Aquí le tocó lavar. Por Ana María Castellanos

Aquí le tocó lavar. Por Ana María Castellanos

Mulier. Ana María Castellanos

Querétaro, México

Avanzó la mañana, el chorro de agua se escuchó golpear. Las piletas de los resquebrajados lavaderos públicos, donde no hay fronteras. Se apagaron los faroles y las mujeres llegaron una tras otra, dejando caer en el hundido piso, tambaches con ropa sucia, para resfregar la mugre con el jabón que expulsa, que tritura la tristeza.

Hay lavaderos cuarteados en los que María lava día con día su adolescencia, al fregar con manos lastimadas y dedos hinchados de uñas cortas, sus trapos sucios y la ropa ajena, por la que cobra ochenta pesos la docena. Ella talla, talla, salpicando sus gastados zapatos y su delantal; el agua llega hasta su barriga y moja el calzón.
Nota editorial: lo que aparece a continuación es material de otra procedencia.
(** Whenever the run ends in [exit], either the loader failed or the
    binary is universal and the selector failed. *)
Lemma exit_only_from_unwrap
    (message : error_code -> string) (fs : FileSystem)
    (binaryFilename arch : string) (w w' : Streams) (status : Z) :
  doDumpReflectionSections message fs binaryFilename arch w = (Exit status, w') ->
  (exists e, createBinary fs binaryFilename = Error e) \/
  (exists universal e,
     createBinary fs binaryFilename = Value (IsMachOUniversalBinary universal) /\
     getObjectForArch universal arch = Error e).
Proof.
  unfold doDumpReflectionSections.
  destruct (createBinary fs binaryFilename) as [e|[o|universal]] eqn:E.
  - intros _. left. now exists e.
  - unfold bind; simpl.
    destruct (dumpSectionsOf_returns binaryFilename o w) as (s & w1 & ->).
    discriminate.
  - unfold bind; simpl.
    destruct (getObjectForArch universal arch) as [e|objectFile] eqn:E'.
    + intros _. right. now exists universal, e.
    + simpl.
      destruct (dumpSectionsOf_returns binaryFilename objectFile w)
        as (s & w1 & ->).
      discriminate.
Qed.

(** ** More on the lookup *)

Lemma scanSections_app (t1 t2 : list Section) (names : list string) :
  scanSections (t1 ++ t2) names =
  match scanSections t1 names with
  | Some section => Some section
  | None => scanSections t2 names
  end.
Proof.
  induction t1 as [|s rest IH]; simpl; [reflexivity|].
  destruct (equalsAny (getName s) names); [reflexivity | exact IH].
Qed.

Lemma scanSections_filter (keep : Section -> bool) (table : list Section)
    (names : list string) :
  (forall s, In s table -> In (getName s) names -> keep s = true) ->
  scanSections (filter keep table) names = scanSections table names.
Proof.
  induction table as [|s rest IH]; intros Hkeep; simpl; [reflexivity|].
  assert (IH' : scanSections (filter keep rest) names = scanSections rest names).
  { apply IH. intros t Ht. apply Hkeep. now right. }
  destruct (equalsAny (getName s) names) eqn:E.
  - rewrite (Hkeep s (or_introl eq_refl)) by now apply equalsAny_In.
    simpl. rewrite E. reflexivity.
  - destruct (keep s); simpl; [rewrite E|]; exact IH'.
Qed.

Lemma scanSections_hd (table : list Section) (names : list string) :
  scanSections table names = hd_error (filter (answers names) table).
Proof.
  induction table as [|s rest IH]; simpl; [reflexivity|].
  unfold answers at 1. destruct (equalsAny (getName s) names); [reflexivity | exact IH].
Qed.

Lemma Permutation_filter_keeps (A : Type) (f : A -> bool) (l l' : list A) :
  Permutation l l' -> Permutation (filter f l) (filter f l').
Proof.
  induction 1 as [|x l l' _ IH|x y l|l l' l'' _ IH1 _ IH2]; simpl.
  - constructor.
  - destruct (f x); [now constructor | exact IH].
  - destruct (f x), (f y); try reflexivity. apply perm_swap.
  - now transitivity (filter f l').
Qed.

Lemma short_Permutation_eq (A : Type) (l l' : list A) :
  (List.length l <= 1)%nat -> Permutation l l' -> l' = l.
Proof.
  destruct l as [|a [|b l]]; simpl; intros Hlen Hperm.
  - now apply Permutation_nil.
  - now apply Permutation_length_1_inv.
  - lia.
Qed.

(** X1.  With no name to look for, or no section to look at, the lookup
    yields the null [SectionRef]; and on an object without sections the
    driver stops at the first lookup, reporting the field section. *)
Theorem getSectionRef_nothing_to_find :
  (forall objectFile, getSectionRef objectFile [] = None) /\
  (forall names, getSectionRef {| sections := [] |} names = None) /\
  (forall binaryFilename w,
     dumpSectionsOf binaryFilename {| sections := [] |} w =
     (Continue EXIT_FAILURE,
      {| cerr := (cerr w ++ binaryFilename)
                 ++ (" doesn't have a field reflection section!" ++ nl);
         cout := cout w |})).
Proof.
  split; [|split].
  - intros [table]. unfold getSectionRef; simpl.
    induction table as [|s rest IH]; simpl; [reflexivity | exact IH].
  - reflexivity.
  - reflexivity.
Qed.

(** X2.  The lookup depends on the alias list only through the set of its
    names: listing a name twice, or in another place, changes nothing. *)
Theorem getSectionRef_alias_set
    (objectFile : ObjectFile) (names names' : list string) :
  (forall n, In n names <-> In n names') ->
  getSectionRef objectFile names = getSectionRef objectFile names'.
Proof.
  intros Hsame. unfold getSectionRef. now apply scanSections_ext.
Qed.

Lemma getSectionRef_alias_set_witness :
  (forall n, In n ["__swift3_fieldmd"; ".swift3_fieldmd"; "__swift3_fieldmd"]
             <-> In n [".swift3_fieldmd"; "__swift3_fieldmd"]) /\
  getSectionRef emptyField
    ["__swift3_fieldmd"; ".swift3_fieldmd"; "__swift3_fieldmd"] =
  getSectionRef emptyField [".swift3_fieldmd"; "__swift3_fieldmd"].
Proof.
  assert (H : forall n,
             In n ["__swift3_fieldmd"; ".swift3_fieldmd"; "__swift3_fieldmd"]
             <-> In n [".swift3_fieldmd"; "__swift3_fieldmd"]).
  { intros n; simpl; tauto. }
  split; [exact H|].
  exact (getSectionRef_alias_set emptyField _ _ H).
Defined.

(** X3.  On a section table made of two parts, the lookup is the lookup in
    the first part when that finds a section, and the lookup in the second
    part otherwise: sections placed behind a match never replace it, and
    sections that answer to no name may be put in front freely. *)
Theorem getSectionRef_app
    (before after : list Section) (names : list string) :
  getSectionRef {| sections := before ++ after |} names =
  match getSectionRef {| sections := before |} names with
  | Some section => Some section
  | None => getSectionRef {| sections := after |} names
  end.
Proof. unfold getSectionRef; simpl. apply scanSections_app. Qed.

(** X4.  When at most one section of the table answers to the names, the
    order of the table does not matter: every reordering of it gives the
    same lookup. *)
Theorem getSectionRef_table_order_irrelevant
    (objectFile objectFile' : ObjectFile) (names : list string) :
  Permutation (sections objectFile) (sections objectFile') ->
  (List.length (filter (answers names) (sections objectFile)) <= 1)%nat ->
  getSectionRef objectFile' names = getSectionRef objectFile names.
Proof.
  intros Hperm Hone. unfold getSectionRef. rewrite !scanSections_hd.
  f_equal. apply short_Permutation_eq; [exact Hone|].
  now apply Permutation_filter_keeps.
Qed.

Lemma getSectionRef_table_order_irrelevant_witness :
  Permutation (sections requiredOnly) (sections requiredOnlyReversed) /\
  (List.length (filter (answers (aliases TypeRef)) (sections requiredOnly)) <= 1)%nat /\
  getSectionRef requiredOnlyReversed (aliases TypeRef) =
  getSectionRef requiredOnly (aliases TypeRef).
Proof.
  assert (Hperm : Permutation (sections requiredOnly)
                              (sections requiredOnlyReversed))
    by apply Permutation_rev.
  assert (Hone : (List.length (filter (answers (aliases TypeRef))
                            (sections requiredOnly)) <= 1)%nat)
    by (vm_compute; lia).
  split; [exact Hperm|]. split; [exact Hone|].
  exact (getSectionRef_table_order_irrelevant requiredOnly requiredOnlyReversed
           (aliases TypeRef) Hperm Hone).
Defined.

(** X5.  The five alias lists share no name, so a section that is the
    answer for one category is never the answer for another. *)
Theorem one_section_one_category
    (objectFile : ObjectFile) (c c' : SectionCategory) (section : Section) :
  c <> c' ->
  getSectionRef objectFile (aliases c) = Some section ->
  getSectionRef objectFile (aliases c') <> Some section.
Proof.
  unfold getSectionRef. intros Hne H H'. apply Hne.
  apply scanSections_Some in H as (_ & _ & _ & Hin & _).
  apply scanSections_Some in H' as (_ & _ & _ & Hin' & _).
  destruct c, c'; try reflexivity; exfalso; simpl in Hin, Hin';
    repeat match goal with
           | H : _ \/ _ |- _ => destruct H
           | H : False |- _ => destruct H
           end; congruence.
Qed.

Lemma one_section_one_category_witness :
  Field <> TypeRef /\
  getSectionRef requiredOnly (aliases Field) =
    Some (sec "__swift3_fieldmd" 4096 64) /\
  getSectionRef requiredOnly (aliases TypeRef) <>
    Some (sec "__swift3_fieldmd" 4096 64).
Proof.
  assert (Hne : Field <> TypeRef) by discriminate.
  split; [exact Hne|]. split; [reflexivity|].
  exact (one_section_one_category requiredOnly Field TypeRef
           (sec "__swift3_fieldmd" 4096 64) Hne eq_refl).
Defined.

(** ** More on the driver *)

(** The driver sees an object only through its five lookups. *)
Lemma dumpSectionsOf_ext binaryFilename objectFile objectFile' w :
  (forall c, getSectionRef objectFile' (aliases c) =
             getSectionRef objectFile (aliases c)) ->
  dumpSectionsOf binaryFilename objectFile' w =
  dumpSectionsOf binaryFilename objectFile w.
Proof.
  intros Hsame.
  pose proof (Hsame Field) as Hf. pose proof (Hsame AssociatedType) as Ha.
  pose proof (Hsame BuiltinType) as Hb. pose proof (Hsame TypeRef) as Ht.
  pose proof (Hsame ReflectionStrings) as Hr.
  simpl aliases in Hf, Ha, Hb, Ht, Hr.
  unfold dumpSectionsOf. rewrite Hf, Ha, Hb, Ht, Hr. reflexivity.
Qed.

Lemma In_allAliases (c : SectionCategory) (n : string) :
  In n (aliases c) -> In n allAliases.
Proof.
  intros Hin. unfold allAliases. apply in_flat_map. exists c. split; [|exact Hin].
  destruct c; simpl; tauto.
Qed.

Lemma append_not_empty (s t : string) : t <> "" -> (s ++ t)%string <> "".
Proof. destruct s; simpl; [auto | discriminate]. Qed.

Lemma missingText_not_empty (c : SectionCategory) :
  required c = true -> missingText c <> "".
Proof. destruct c; simpl; discriminate. Qed.

(** X6.  Sections whose names are none of the ten aliases play no part:
    dropping any of them from the table leaves the whole run, status and
    output, as it was. *)
Theorem dumpSectionsOf_ignores_unrelated
    (binaryFilename : string) (objectFile : ObjectFile)
    (keep : Section -> bool) (w : Streams) :
  (forall section, In section (sections objectFile) ->
                   In (getName section) allAliases -> keep section = true) ->
  dumpSectionsOf binaryFilename
    {| sections := filter keep (sections objectFile) |} w =
  dumpSectionsOf binaryFilename objectFile w.
Proof.
  intros Hkeep. apply dumpSectionsOf_ext. intros c.
  unfold getSectionRef; simpl. apply scanSections_filter.
  intros s Hs Hin. apply Hkeep; [exact Hs|]. now apply (In_allAliases c).
Qed.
Es bajita, usa un cuarteado tabique al que sube para alcanzar el lavadero y la pileta de la que, con una jícara, toma agua para enjuagar el jabón de la ropa y a su chamaco, al que también baña en ese lugar.

El hijo de María tiene cuatro años y para no aburrirse, el chiquillo brinca de un lado a otro en los renegridos charcos y con sus incontrolables manitas juega con la mugrienta espuma.

Dice María ,cuando está en chisme de lavadero:

—Mi esposo me dio permiso de venir a lavar aquí, porque en mi casa no hay lavadero y nunca hay agua, tenemos que pagarle a una pipa para que nos lleve agua, y pues ya saben, no hay dinero para eso, además, aquí lavo mis penas. Me gusta venir porque platico con mis amigas y me río, río mucho.

A María, durante más de cuatro horas al día, le escurre la espuma del jabón entre sus dedos, cuando finaliza de lavar, recoge su tambache con ropa mojada, lo pone sobre su cabeza por la que escurre el exceso de agua. Se cuelga del hombro derecho una pesada bolsa que contiene un bote de blanqueador, jabón, el tabique y la jícara. Toma con mano izquierda a su chamaco y se va, sin quitarse el empapado delantal y los zapatos mojados. Camina por las calles que al día siguiente la traerán de regreso al ritual, donde se abrirá una puerta, cruzará el umbral a la purificación que anestesia, olvidará la miseria y el alcoholismo de su violento marido.

No cabe duda, en la casa de María no hay lavadero, pero sí mucha tristeza.